Las llamadas democracias populares no se puede decir que sean demasiado democráticas. Tampoco resultan abrumadoramente populares, al menos entre quienes tienen la desgracia de vivir en ellas y que, mira que son malas personas, se escapan de las mismas a la primera ocasión que tienen, sin pensar en volver atrás, ya tengan enfrente una combinación de alambradas y muro de hormigón, todo ello protegido con ametralladoras o un mar infestado de tiburones.

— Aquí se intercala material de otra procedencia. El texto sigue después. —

(** ** The goroutines of [StartServer], statement by statement

    [answer] is what the operating system answers to the statements that
    ask it something: the error of [Listen] and the error [Serve] returns
    with ([None] is [nil]).  A step is [None] when the goroutine cannot
    move: it has not started, it has returned, it waits, or it would
    panic. *)

(** [wg.Done()]: a counter that would go negative is a panic. *)
Definition wgDone (t : Tid) (w : World) : option World :=
  if (0 <? wg w)%Z
  then Some (set_wg (wg w - 1) (exec (emit t EvDone) w))
  else None.

Definition newServer (port : Z) (tlsConfig : option tls.Config) : http.Server :=
  {| http.Addr := ":" +:+ ToString port;
     http.TLSConfig := tlsConfig;
     http.ReadTimeout := 10 * Second;
     http.WriteTimeout := 10 * Second;
     http.MaxHeaderBytes := Z.shiftl 1 20;
     http.inShutdown := false;
     http.tracking := false |}.

(** The answer of [Serve], and where the goroutine goes with it. *)
Definition afterServe {Pc} (emitPc : error -> Pc) (clearPc : Pc) (answer : option error) : Pc :=
  match answer with
  | Some e => if isErrServerClosed e then clearPc else emitPc e
  | None => clearPc
  end.

Definition startHttpServer_step (answer : option error) (w : World) : option World :=
  match pcHttp w with
  | H_none | H_failed | H_returned => None
  | H_new =>
      Some (set_pcHttp H_listen
              (exec (modifyService
                       (set_httpServer (Some (newServer (HttpPort (Setting config)) None)))) w))
  | H_listen =>
      srv ← httpServer (svc w);
      Some (set_pcHttp (match answer with
                        | Some e => H_fail_emit e
                        | None => H_set_running
                        end)
              (exec (emit GoHttp (EvListen (http.Addr srv) (bool_decide (answer = None)))) w))
  | H_fail_emit e =>
      Some (set_pcHttp H_fail_done (exec (emitErrorToFrontend GoHttp (Error e)) w))
  | H_fail_done => set_pcHttp H_failed <$> wgDone GoHttp w
  | H_set_running =>
      Some (set_pcHttp H_ok_done (exec (modifyService (set_httpServerRunning true)) w))
  | H_ok_done => set_pcHttp H_serve <$> wgDone GoHttp w
  | H_serve =>
      srv ← httpServer (svc w);
      if http.inShutdown srv
      then Some (set_pcHttp H_clear (exec (emit GoHttp EvServe) w))
      else Some (set_pcHttp H_serving
                   (exec (emit GoHttp EvServe;;
                          modifyService (set_httpServer (Some (http.withTracking true srv)))) w))
  | H_serving =>
      Some (set_pcHttp (afterServe H_served_emit H_clear answer)
              (exec (modifyService
                       (fun s => set_httpServer (http.withTracking false <$> httpServer s) s)) w))
  | H_served_emit e =>
      Some (set_pcHttp H_clear (exec (emitErrorToFrontend GoHttp (Error e)) w))
  | H_clear =>
      Some (set_pcHttp H_returned (exec (modifyService (set_httpServerRunning false)) w))
  end.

Sí resultan populares entre los marxistas que
viven en las democracias liberales, probablemente porque representan el sueño
húmedo de su existencia, un sistema en el que el partido (es decir, su
partido) sea el que establezca qué se puede hacer (por ellos) y qué no se puede
hacer (por los demás).
Por suerte, en esta nación milenaria regida
hacia el precipicio por el desgobierno socialcomunista que tenemos la desgracia
de padecer todavía quedan quienes consideran que la proclamación del primer
punto del artículo primero de la Constitución Española, esa que dice que España
se constituye en un Estado de Derecho, no es simple papel mojado, sino que
tiene virtualidad.
Y cuando la tercera autoridad del Estado, la
presidente del Congreso de los Diputados, la inefable -porque no hay palabras
para describirla- Paquita Alcanfor, se convierte en una mamporrera de la
segunda, el psicópata de la Moncloa, e intenta prohibir las preguntas incómodas
a los miembros de la coalición Frankenstein, llegan los letrados del Congreso
-qué sabrán ellos de Derecho- han emitido una nota en la que ponen en duda la legitimidad de los miembros de la cámara baja para poner coto a la prensa… dado
que el derecho o a la libertad de información está recogido en el artículo 53
de la Constitución española y por tanto, ninguna regulación puede afectar a su
contenido esencial ni tampoco suponer una limitación del mismo que vulnere los
estándares fijados por el Tribunal Constitucional y el Tribunal Europeo de
Derechos Humanos.
Por no hablar de que, elecciones generales mediante, alguna vez tendrán que dejar de detentar el poder.